My seedlings are growing strong inside and all signs of freezing night weather have passed, so it’s time to plant my cool weather crops outside! I’m very excited in case you couldn’t tell. Earth Day activities always get me in the mood for planting and gardening in general.

In our family, we eat a big salad every day and we like a variety of baby greens, so we are planning to plant spinach and 3 kinds of lettuce this year. As I mentioned a few posts ago, last year I finally reclaimed a prime area of our yard for my garden. We follow the Square Foot Garden methodology by Mel Bartholomew. I highly recommend his book if you like to garden and are short on space. Heck, even with 3 acres, we use this method, as it’s easy peasy and pretty darn fool proof. Last year was the labor-intensive year, as we had to build our raised beds and mix our soil. This year, I get to reap the rewards though as my garden is ready to plant with no work needed at all. I merely evened out the soil with my hands and the beds were ready for seeds.

So lets get started! With the amount of lettuce we go through, I have an entire 4’x5’ bed dedicated to lettuces and spinach. That bed isn’t divided into 1’x1′ squares like my other beds. That’s because I plant a whole row of each lettuce type and I find it easy this way given that the bed is dedicated to lettuces. I also planted 4 other square feet with lettuce since it will be a few months before the summer watermelon, cantaloupe and pumpkin crops can be planted there.

Lettuce seeds are tiny, so it’s hard to sow just one in each hole for planting. Never fear, you can cut the weaker ones that sprout once you see what it coming up. I’ve even had good luck transplanting little seedlings to other spots where a seed failed to sprout. This is a great thing to get the kids involved with too. Every child can drop seeds into the holes, no matter the age. My 8 year old pokes the holes, and the 5 and 3 year olds drop in the seeds.

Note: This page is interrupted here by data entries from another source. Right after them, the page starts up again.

(** * Prevalence Estimator Data Export: input and output processing

    A shallow embedding of [src/scripts/input_processing.py] and
    [src/scripts/output_processing.py].

    The scripts work on decoded JSON documents (Python [dict], [list], [str],
    [int], [float], [bool], [None]), mutate the sample dictionaries in place,
    and report through three side channels: the narrative report
    [info.html], the execution log and the attachment manifest
    [attachments.json].  Decoded values are modelled by the inductive type
    [json]; a Python [dict] is an association list in insertion order (the
    order decides the columns of [params.csv]); in-place mutation is explicit
    state passing; Python exceptions are the [Raise] outcomes of a small error
    monad, and the scripts themselves run in a state-and-error monad over the
    files they write. *)

From Stdlib Require Import String Ascii List ZArith QArith_base Bool Lia Permutation.
Import ListNotations.
Local Close Scope Q_scope.
Local Open Scope string_scope.

Set Implicit Arguments.
Set Warnings "-register-all".

(** ** Decoded JSON values *)

Inductive json : Type :=
| JNull
| JBool (b : bool)
| JInt (z : Z)
| JFloat (q : Q)
| JStr (s : string)
| JArr (items : list json)
| JObj (members : list (string * json)).

(** A Python [dict] with string keys, in insertion order. *)
Definition dict : Type := list (string * json).

(** ** Python exceptions and the error monad *)

Inductive exn : Type :=
| KeyError
| TypeError
| ValueError
| IndexError
| FileNotFoundError
| JSONDecodeError
| PandasError
| UnicodeEncodeError
| SystemExit (status : Z).

Definition exn_eqb (a b : exn) : bool :=
  match a, b with
  | KeyError, KeyError | TypeError, TypeError | ValueError, ValueError
  | IndexError, IndexError | FileNotFoundError, FileNotFoundError
  | JSONDecodeError, JSONDecodeError | PandasError, PandasError
  | UnicodeEncodeError, UnicodeEncodeError => true
  | SystemExit m, SystemExit n => Z.eqb m n
  | _, _ => false
  end.

Inductive result (A : Type) : Type :=
| Ok (a : A)
| Raise (e : exn).

Arguments Ok {A} a.
Arguments Raise {A} e.

Definition bind {A B : Type} (r : result A) (k : A -> result B) : result B :=
  match r with
  | Ok a => k a
  | Raise e => Raise e
  end.

Declare Scope py_scope.
Delimit Scope py_scope with py.
Notation "x <- r ;; k" := (bind r (fun x => k))
  (at level 100, r at next level, right associativity) : py_scope.
Local Open Scope py_scope.

(** [try: body  except (caught...): handler] *)
Definition try_except {A : Type} (body : result A) (caught : list exn)
    (handler : result A) : result A :=
  match body with
  | Ok a => Ok a
  | Raise e => if existsb (exn_eqb e) caught then handler else Raise e
  end.

(** ** Dictionary operations *)

Fixpoint dict_get (d : dict) (key : string) : option json :=
  match d with
  | [] => None
  | (k, v) :: rest => if String.eqb k key then Some v else dict_get rest key
  end.

(** [key in d] *)
Definition dict_has (d : dict) (key : string) : bool :=
  match dict_get d key with
  | Some _ => true
  | None => false
  end.

(** [d[key] = value]: an existing key keeps its position, a new key goes last. *)
Fixpoint dict_set (d : dict) (key : string) (value : json) : dict :=
  match d with
  | [] => [(key, value)]
  | (k, v) :: rest =>
      if String.eqb k key then (k, value) :: rest
      else (k, v) :: dict_set rest key value
  end.

(** [d.keys()] *)
Definition dict_keys (d : dict) : list string := map fst d.

(** [del d[key]] *)
Definition dict_del (d : dict) (key : string) : result dict :=
  if dict_has d key
  then Ok (filter (fun kv => negb (String.eqb (fst kv) key)) d)
  else Raise KeyError.

(** ** Python built-ins on decoded values *)

(** [needle in hay] for two strings. *)
Fixpoint is_substring (needle hay : string) : bool :=
  String.prefix needle hay
  || match hay with
     | EmptyString => false
     | String _ rest => is_substring needle rest
     end.

Definition is_str (key : string) (v : json) : bool :=
  match v with
  | JStr s => String.eqb s key
  | _ => false
  end.

(** [container[key]] with a string subscript. *)
Definition py_getitem (container : json) (key : string) : result json :=
  match container with
  | JObj d =>
      match dict_get d key with
      | Some v => Ok v
      | None => Raise KeyError
      end
  | _ => Raise TypeError
  end.
(** Underscores in the argument of [float]: allowed only between two
    digits, and dropped.  [prev] is the character before [s]. *)
Fixpoint drop_underscores (prev : ascii) (s : string) : option string :=
  match s with
  | EmptyString => if Ascii.eqb prev "_" then None else Some EmptyString
  | String c r =>
      if Ascii.eqb c "_"
      then (if is_digit prev then drop_underscores c r else None)
      else if Ascii.eqb prev "_" && negb (is_digit c) then None
      else match drop_underscores c r with
           | Some r' => Some (String c r')
           | None => None
           end
  end.

Definition lower (c : ascii) : ascii :=
  let n := PyStr.ord c in
  if ((65 <=? n) && (n <=? 90))%N then ascii_of_N (n + 32) else c.

Fixpoint lower_str (s : string) : string :=
  match s with
  | EmptyString => EmptyString
  | String c r => String (lower c) (lower_str r)
  end.

(** A decimal literal without sign: digits, an optional point and more
    digits, at least one digit in all, and an optional exponent.  The
    result is the digits before the point, those after it and the
    exponent.  Anything left over makes the literal invalid. *)
Definition parse_decimal (s : string) : option (list Z * list Z * Z) :=
  let '(ip, r1) := span_digits s in
  let '(fp, r2) :=
    match r1 with
    | String "." r => span_digits r
    | _ => ([], r1)
    end in
  match ip ++ fp with
  | [] => None
  | _ :: _ =>
      match r2 with
      | EmptyString => Some (ip, fp, 0)
      | String c r3 =>
          if Ascii.eqb (lower c) "e"
          then
            let '(eneg, r4) := take_sign r3 in
            match span_digits r4 with
            | ((_ :: _) as ed, EmptyString) =>
                Some (ip, fp, if eneg then - digits_value ed else digits_value ed)
            | _ => None
            end
          else None
      end
  end.

(** The binary64 for the decimal [digits(ip ++ fp) * 10^(ex - |fp|)]. *)
Definition decimal_to_float (neg : bool) (ip fp : list Z) (ex : Z) : pyfloat :=
  let n := digits_value (ip ++ fp) in
  let e10 := ex - Z.of_nat (length fp) in
  if 0 <=? e10 then b64_round neg (n * 10 ^ e10) 1
  else b64_round neg n (10 ^ (- e10)).

(** [float(s)]; [None] stands for [ValueError]. *)
Definition py_float (s : string) : option pyfloat :=
  match drop_underscores "000" (prepare s) with
  | None => None
  | Some t =>
      let '(neg, body) := take_sign t in
      match parse_decimal body with
      | Some (ip, fp, ex) => Some (decimal_to_float neg ip fp ex)
      | None =>
          let w := lower_str body in
          if String.eqb w "inf" || String.eqb w "infinity" then Some (F_inf neg)
          else if String.eqb w "nan" then Some F_nan
          else None
      end
  end.

(** [i <= x] and [x <= i] for an [int] [i] and a [float] [x]: Python
    compares the exact values; a NaN compares false. *)
Definition signed (neg : bool) (m : N) : Z :=
  if neg then - Z.of_N m else Z.of_N m.

Definition int_le_float (i : Z) (x : pyfloat) : bool :=
  match x with
  | F_nan => false
  | F_inf neg => negb neg
  | F_fin neg m e =>
      if 0 <=? e then i <=? signed neg m * 2 ^ e
      else i * 2 ^ (- e) <=? signed neg m
  end.
(** * Echelon: privileged-access governance risk scoring

    A shallow embedding of the feature-engineering and risk-scoring pipeline
    ([scripts/run_feature_engineering.py] and the modules under
    [src/features/]) together with the properties its specification states.

    Numbers.  The pipeline computes on pandas/NumPy [float64] columns.
    Two models of these numbers are used.  In the first a value is an
    [f64]: an exact rational, or one of the three special values NaN, +inf
    and -inf, with the IEEE rules for the special values (0/0 = NaN,
    x/0 = +-inf, every comparison with NaN is false).  Rounding of finite
    results and the sign of zero are not modelled there; this model carries
    the properties that hold for every log: which rows a value is computed
    from, the fallbacks, the columns of the frame, the thresholds.  The
    second, the module [Binary64], runs the same column computations on
    binary64 numbers with the summation algorithms of pandas.  It settles
    what depends on rounding: over a role whose cells are all equal the
    deviation is exactly 0, but the compensated mean can differ from the
    cells in the last place, and the quotient is then an infinity where
    exact arithmetic has 0/0.

    Tables.  A pandas [DataFrame] is modelled by the typed rows of the
    cleaned event log (the ten raw columns of the input contract) plus an
    ordered association list of the derived columns, which the pipeline
    adds, reads and drops by name. *)

From Stdlib Require Import ZArith QArith Qabs String List Bool Lia Lra Lqa.
From Stdlib Require Uint63 PrimFloat.
Import ListNotations.

Local Open Scope Q_scope.

(* ================================================================== *)
(** ** Extended rationals standing for [float64] *)
(* ================================================================== *)

Inductive f64 : Type :=
| Fin (q : Q)
| NaN
| PInf
| NInf.

Definition of_Z (z : Z) : f64 := Fin (inject_Z z).
Definition of_nat (n : nat) : f64 := Fin (inject_Z (Z.of_nat n)).

Definition is_nan (x : f64) : bool :=
  match x with NaN => true | _ => false end.

(** Sign of a rational: the three-way comparison with zero. *)
Definition Qsgn (q : Q) : comparison := q ?= 0.

Definition f64_neg (x : f64) : f64 :=
  match x with
  | Fin q => Fin (- q)
  | NaN => NaN
  | PInf => NInf
  | NInf => PInf
  end.

Definition f64_add (x y : f64) : f64 :=
  match x, y with
  | NaN, _ | _, NaN => NaN
  | Fin a, Fin b => Fin (a + b)
  | PInf, NInf | NInf, PInf => NaN
  | PInf, _ | _, PInf => PInf
  | NInf, _ | _, NInf => NInf
  end.

Definition f64_sub (x y : f64) : f64 := f64_add x (f64_neg y).

Definition f64_mul (x y : f64) : f64 :=
  match x, y with
  | NaN, _ | _, NaN => NaN
  | Fin a, Fin b => Fin (a * b)
  | Fin a, PInf | PInf, Fin a =>
      match Qsgn a with Gt => PInf | Lt => NInf | Eq => NaN end
  | Fin a, NInf | NInf, Fin a =>
      match Qsgn a with Gt => NInf | Lt => PInf | Eq => NaN end
  | PInf, PInf | NInf, NInf => PInf
  | PInf, NInf | NInf, PInf => NaN
  end.

(** NumPy division: dividing by zero does not raise, it yields an infinity,
    or NaN for 0/0. *)
Definition f64_div (x y : f64) : f64 :=
  match x, y with
  | NaN, _ | _, NaN => NaN
  | Fin a, Fin b =>
      match Qsgn b with
      | Eq => match Qsgn a with Gt => PInf | Lt => NInf | Eq => NaN end
      | _ => Fin (a / b)
      end
  | Fin _, PInf | Fin _, NInf => Fin 0
  | PInf, Fin b => match Qsgn b with Lt => NInf | _ => PInf end
  | NInf, Fin b => match Qsgn b with Lt => PInf | _ => NInf end
  | PInf, PInf | PInf, NInf | NInf, PInf | NInf, NInf => NaN
  end.

(** Comparisons: false as soon as one side is NaN. *)
Definition f64_ltb (x y : f64) : bool :=
  match x, y with
  | NaN, _ | _, NaN => false
  | Fin a, Fin b => negb (Qle_bool b a)
  | NInf, NInf => false
  | NInf, _ => true
  | _, NInf => false
  | PInf, _ => false
  | Fin _, PInf => true
  end.

Definition f64_leb (x y : f64) : bool :=
  match x, y with
  | NaN, _ | _, NaN => false
  | Fin a, Fin b => Qle_bool a b
  | NInf, _ => true
  | _, PInf => true
  | _, NInf => false
  | PInf, _ => false
  end.

Definition f64_gtb (x y : f64) : bool := f64_ltb y x.

Definition f64_eqb (x y : f64) : bool :=
  match x, y with
  | Fin a, Fin b => Qeq_bool a b
  | PInf, PInf | NInf, NInf => true
  | _, _ => false
  end.

(** Equality of values up to the representation of the rational; NaN is
    related to NaN here (this is identity of values, not the [==] of
    Python, which [f64_eqb] models). *)
Definition f64_eq (x y : f64) : Prop :=
  match x, y with
  | Fin a, Fin b => a == b
  | NaN, NaN | PInf, PInf | NInf, NInf => True
  | _, _ => False
  end.

Infix "=f=" := f64_eq (at level 70, no associativity).

(** Square root.  The root of a rational square is exact; any other root is
    rounded down to a multiple of [1 / (d * 2^64)], [d] the reduced
    denominator, the way the machine root is a rounded one. *)
Definition sqrt_scale : positive := 18446744073709551616.

Definition Qsqrt (q : Q) : Q :=
  let r := Qred q in
  (Z.sqrt (Qnum r * Zpos (Qden r) * Zpos sqrt_scale * Zpos sqrt_scale))
    # (Qden r * sqrt_scale).

Definition f64_sqrt (x : f64) : f64 :=
  match x with
  | Fin q => match Qsgn q with Lt => NaN | _ => Fin (Qsqrt q) end
  | NaN => NaN
  | PInf => PInf
  | NInf => NaN
  end.

(* ================================================================== *)
(** ** pandas [Series] reductions (NaN skipped, as [skipna=True]) *)
(* ================================================================== *)

Definition Series := list f64.

Definition dropna (s : Series) : Series :=
  filter (fun x => negb (is_nan x)) s.

Definition total (xs : list f64) : f64 := fold_right f64_add (Fin 0) xs.

Definition series_sum (s : Series) : f64 := total (dropna s).

Definition series_mean (s : Series) : f64 :=
  match dropna s with
  | [] => NaN
  | xs => f64_div (total xs) (of_nat (length xs))
  end.

Definition sq_dev (m x : f64) : f64 := f64_mul (f64_sub x m) (f64_sub x m).

(** Sample variance, [ddof = 1]: NaN unless at least two values remain. *)
Definition series_var (s : Series) : f64 :=
  let xs := dropna s in
  if (length xs <=? 1)%nat then NaN
  else
    let m := f64_div (total xs) (of_nat (length xs)) in
    f64_div (total (map (sq_dev m) xs)) (of_nat (length xs - 1)).

Definition series_std (s : Series) : f64 := f64_sqrt (series_var s).

Definition f64_min (x y : f64) : f64 := if f64_ltb y x then y else x.
Definition f64_max (x y : f64) : f64 := if f64_ltb x y then y else x.

Definition series_min (s : Series) : f64 :=
  match dropna s with
  | [] => NaN
  | x :: xs => fold_left f64_min xs x
  end.

Definition series_max (s : Series) : f64 :=
  match dropna s with
  | [] => NaN
  | x :: xs => fold_left f64_max xs x
  end.

Definition fillna (v : f64) (s : Series) : Series :=
  map (fun x => if is_nan x then v else x) s.

(** [Series.clip(lower, upper)]: NaN is left alone. *)
Definition clip_value (lo hi x : f64) : f64 :=
  if f64_ltb x lo then lo else if f64_gtb x hi then hi else x.

Definition clip (lo hi : f64) (s : Series) : Series := map (clip_value lo hi) s.

Fixpoint zip_with {A B C} (f : A -> B -> C) (xs : list A) (ys : list B)
  : list C :=
  match xs, ys with
  | x :: xs', y :: ys' => f x y :: zip_with f xs' ys'
  | _, _ => []
  end.

(* ================================================================== *)
(** ** Group keys, [groupby] and [map] *)
(* ================================================================== *)

(** What a column must offer to serve as a group key: equality and the
    order in which pandas sorts the group index. *)
Class Key (K : Type) := {
  keqb : K -> K -> bool;
  kleb : K -> K -> bool;
  keqb_eq : forall a b, keqb a b = true <-> a = b
}.

#[export] Instance Key_string : Key string := {
  keqb := String.eqb;
  kleb := String.leb;
  keqb_eq := String.eqb_eq
}.

#[export] Instance Key_Z : Key Z := {
  keqb := Z.eqb;
  kleb := Z.leb;
  keqb_eq := Z.eqb_eq
}.

Lemma pair_eqb_eq {A B} `{Key A} `{Key B} (p q : A * B) :
  keqb (fst p) (fst q) && keqb (snd p) (snd q) = true <-> p = q.
Proof.
  destruct p as [a b], q as [c d]; simpl.
  rewrite andb_true_iff, !keqb_eq. split.
  - intros [-> ->]; reflexivity.
  - intros E; inversion E; auto.
Qed.

#[export] Instance Key_pair {A B} `{Key A} `{Key B} : Key (A * B) := {
  keqb p q := keqb (fst p) (fst q) && keqb (snd p) (snd q);
  kleb p q := if keqb (fst p) (fst q) then kleb (snd p) (snd q)
              else kleb (fst p) (fst q);
  keqb_eq := pair_eqb_eq
}.

Section GroupBy.
Context {K : Type} `{Key K}.

Fixpoint dedup (ks : list K) : list K :=
  match ks with
  | [] => []
  | k :: t => if existsb (keqb k) t then dedup t else k :: dedup t
  end.

Fixpoint insert_key (k : K) (ks : list K) : list K :=
  match ks with
  | [] => [k]
  | k' :: t => if kleb k k' then k :: ks else k' :: insert_key k t
  end.

Definition sort_keys (ks : list K) : list K :=
  fold_right insert_key [] ks.

(** The index of a grouped result: the distinct keys, sorted. *)
Definition group_index (keys : list K) : list K := sort_keys (dedup keys).

(** The values of the rows whose key is [k], in row order. *)
Fixpoint select {V} (k : K) (keys : list K) (vals : list V) : list V :=
  match keys, vals with
  | k' :: ks, v :: vs =>
      if keqb k' k then v :: select k ks vs else select k ks vs
  | _, _ => []
  end.

(** [df.groupby(keys)[col].agg(f)]: one entry per distinct key. *)
Definition groupby_agg {V R} (keys : list K) (vals : list V)
    (agg : list V -> R) : list (K * R) :=
  map (fun k => (k, agg (select k keys vals))) (group_index keys).

Fixpoint assoc {R} (k : K) (s : list (K * R)) : option R :=
  match s with
  | [] => None
  | (k', r) :: t => if keqb k' k then Some r else assoc k t
  end.

(** [keys.map(s)]: the entry of each row's key, NaN where there is none. *)
Definition series_map (keys : list K) (s : list (K * f64)) : Series :=
  map (fun k => match assoc k s with Some v => v | None => NaN end) keys.

(** [groupby(keys)[col].diff()]: each row minus the previous row of the
    same group, NaN on the first row of a group. *)
Fixpoint group_diff_from (prev : list (K * f64)) (keys : list K)
    (vals : Series) : Series :=
  match keys, vals with
  | k :: ks, v :: vs =>
      (match assoc k prev with Some p => f64_sub v p | None => NaN end)
        :: group_diff_from ((k, v) :: prev) ks vs
  | _, _ => []
  end.

Definition group_diff (keys : list K) (vals : Series) : Series :=
  group_diff_from [] keys vals.
End GroupBy.

(* ================================================================== *)
(** ** The event log and the data frame *)
(* ================================================================== *)

(** A parsed timestamp, seen through the [.dt] accessors the pipeline
    reads.  [dt_date] is the calendar day as a day number. *)
Record Timestamp := {
  dt_date : Z;
  dt_hour : Z;
  dt_dayofweek : Z;
  dt_week : Z;
  dt_month : Z
}.

(** One row of the cleaned access log: the ten columns of the input
    contract. *)
Record AccessEvent := {
  user_id : string;
  role : string;
  resource_type : string;
  action : string;
  timestamp : Timestamp;
  session_duration : Q;
  access_volume : Z;
  success_flag : bool;
  assigned_resource_count : Z;
  actively_used_resource_count : Z
}.

Inductive Column : Type :=
| IntCol (xs : list Z)
| NumCol (xs : Series)
| StrCol (xs : list string).

Record DataFrame := {
  rows : list AccessEvent;
  derived : list (string * Column)
}.

Inductive error : Type :=
| KeyError (c : string)
| TypeError (c : string)
| AssertionError (msg : string).

Inductive result (A : Type) : Type :=
| Ok (a : A)
| Err (e : error).
Arguments Ok {A} a.
Arguments Err {A} e.

Definition bind {A B} (r : result A) (k : A -> result B) : result B :=
  match r with
  | Ok a => k a
  | Err e => Err e
  end.

Notation "x <- e ;; k" := (bind e (fun x => k))
  (at level 61, e at next level, right associativity).
Notation "'ret' x" := (Ok x) (at level 60).

Local Open Scope string_scope.

Fixpoint get_assoc (c : string) (l : list (string * Column)) : option Column :=
  match l with
  | [] => None
  | (c', v) :: t => if String.eqb c' c then Some v else get_assoc c t
  end.

(** [df[c] = v]: replaces the column in place, or appends it. *)
Fixpoint set_assoc (c : string) (v : Column) (l : list (string * Column))
  : list (string * Column) :=
  match l with
  | [] => [(c, v)]
  | (c', v') :: t =>
      if String.eqb c' c then (c, v) :: t else (c', v') :: set_assoc c v t
  end.

Fixpoint del_assoc (c : string) (l : list (string * Column))
  : list (string * Column) :=
  match l with
  | [] => []
  | (c', v') :: t =>
      if String.eqb c' c then del_assoc c t else (c', v') :: del_assoc c t
  end.

Definition set_col (df : DataFrame) (c : string) (v : Column) : DataFrame :=
  {| rows := rows df; derived := set_assoc c v (derived df) |}.

(** [df[c]] for a derived numeric column, integers read as numbers. *)
Definition num_col (df : DataFrame) (c : string) : result Series :=
  match get_assoc c (derived df) with
  | Some (NumCol xs) => ret xs
  | Some (IntCol xs) => ret (map of_Z xs)
  | Some (StrCol _) => Err (TypeError c)
  | None => Err (KeyError c)
  end.

Definition int_col (df : DataFrame) (c : string) : result (list Z) :=
  match get_assoc c (derived df) with
  | Some (IntCol xs) => ret xs
  | Some _ => Err (TypeError c)
  | None => Err (KeyError c)
  end.

Definition str_col (df : DataFrame) (c : string) : result (list string) :=
  match get_assoc c (derived df) with
  | Some (StrCol xs) => ret xs
  | Some _ => Err (TypeError c)
  | None => Err (KeyError c)
  end.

I have a sprinkler set up in the garden and hooked to the hose is a timer so the seeds can get daily water, but not too much. I’m eventually going to do a drip irrigation system in the garden hooked up to a rain barrel to maximize our water conservation efforts, but that’s for another year. 

When it gets a bit warmer, we’ll plant more of the garden, some summer crops this time. I’m itching to get the tomatoes and peppers that I’ve started into the ground, they are all growing indoors quite nicely.

Now is a great time too to firm up your garden plans, and decide what you are planting and where it should go. Don’t forget some flowers too, they are great for attracting bees, and annuals like marigolds are good deterrents for aphids and other bugs that you don’t want in the garden.

Kristi Ashley is a homeschooling mom of three who spends time in the garden or hiking nearby her Hudson Valley, New York home. She is fabric artist, amateur photographer, scrapbooker and avid reader. Find her work and blog at Tickety Bu.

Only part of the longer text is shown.